Exercise brief
All lines of the entries with "Slice" in them must be listed.

Dataset Block Start

(** The row with its events sorted: a function of the bare row, the sorted events and the
    prices when there is no event. *)
Definition with_sorted (b : Slice) (trades : list TradeNormalized) (books : list BookTickerNormalized)
    (depth tickers : list CompactEventRef) (price size bid ask : option F) : Slice :=
  set_sl_trade_events trades (set_sl_book_ticker_events books (set_sl_depth_events depth
    (set_sl_ticker_events tickers (set_sl_last_trade_price price (set_sl_last_trade_size size
    (set_sl_best_bid bid (set_sl_best_ask ask b))))))).

Lemma order_fixed r :
  let trades := sort_by (key_leb trade_key) (sl_trade_events r) in
  let books := sort_by (key_leb book_key) (sl_book_ticker_events r) in
  fixed (normalize_event_order r) = with_sorted (bare r) trades books
    (sort_by (key_leb ref_key) (sl_depth_events r)) (sort_by (key_leb ref_key) (sl_ticker_events r))
    (last_or tn_price trades (sl_last_trade_price r)) (last_or tn_quantity trades (sl_last_trade_size r))
    (last_or bn_best_bid books (sl_best_bid r)) (last_or bn_best_ask books (sl_best_ask r)).
Proof.
  unfold normalize_event_order, last_or. cbv zeta. cbn [sl_trade_events set_sl_trade_events].
  destruct (last (sort_by (key_leb trade_key) _)); cbn [sl_book_ticker_events set_sl_book_ticker_events
    set_sl_trade_events set_sl_last_trade_size set_sl_last_trade_price];
  destruct (last (sort_by (key_leb book_key) _)); done.
Qed.

Lemma order_collected r : collected (normalize_event_order r) r.
Proof.
  unfold normalize_event_order. cbv zeta. cbn [sl_trade_events set_sl_trade_events].
  destruct (last (sort_by (key_leb trade_key) _)); cbn [sl_book_ticker_events set_sl_book_ticker_events
    set_sl_trade_events set_sl_last_trade_size set_sl_last_trade_price];
  destruct (last (sort_by (key_leb book_key) _)); by split.
Qed.

Lemma collected_sym r r' : collected r r' -> collected r' r.
Proof. by intros []. Qed.

Lemma collected_trans a b c : collected a b -> collected b c -> collected a c.
Proof. intros [] []. split; by etransitivity. Qed.

Lemma order_same r r' : same_row r r' -> distinct_events r ->
  same_sorted (normalize_event_order r) (normalize_event_order r').
Proof.
  intros [H1 H2 H3 H4 H5 H6 H7 H8] [K1 K2 K3 K4]. split.
  - rewrite !order_fixed, H1, (keyed_sort _ _ _ K1 H3), (keyed_sort _ _ _ K2 H4), (keyed_sort _ _ _ K3 H5),
      (keyed_sort _ _ _ K4 H6).
    assert (Hl : forall {A B C} `{StrictKey C} (key : A -> C) (f : A -> B) l l' o o', l ≡ₚ l' -> (l = [] -> o = o') ->
      last_or f (sort_by (key_leb key) l') o = last_or f (sort_by (key_leb key) l') o').
    { intros A B C cmp SK key f l l' o o' Hp Ho. unfold last_or.
      destruct (last (sort_by (key_leb key) l')) eqn:E; [done|]. apply Ho, Permutation_nil_r.
      apply last_None in E. by rewrite Hp, <- (sort_by_perm (key_leb key) l'), E. }
    f_equal; first [apply (Hl _ _ _ _ _ _ _ _ _ _ _ H3); intros Hn; by destruct (H7 Hn)
      |apply (Hl _ _ _ _ _ _ _ _ _ _ _ H4); intros Hn; by destruct (H8 Hn)].
  - eapply collected_trans; [apply order_collected|]. eapply collected_trans; [exact H2|].
    apply collected_sym, order_collected.
Qed.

Dataset Block End

Response to this exercise
Definition with_sorted (b : Slice) (trades : list TradeNormalized) (books : list BookTickerNormalized)
    (depth tickers : list CompactEventRef) (price size bid ask : option F) : Slice :=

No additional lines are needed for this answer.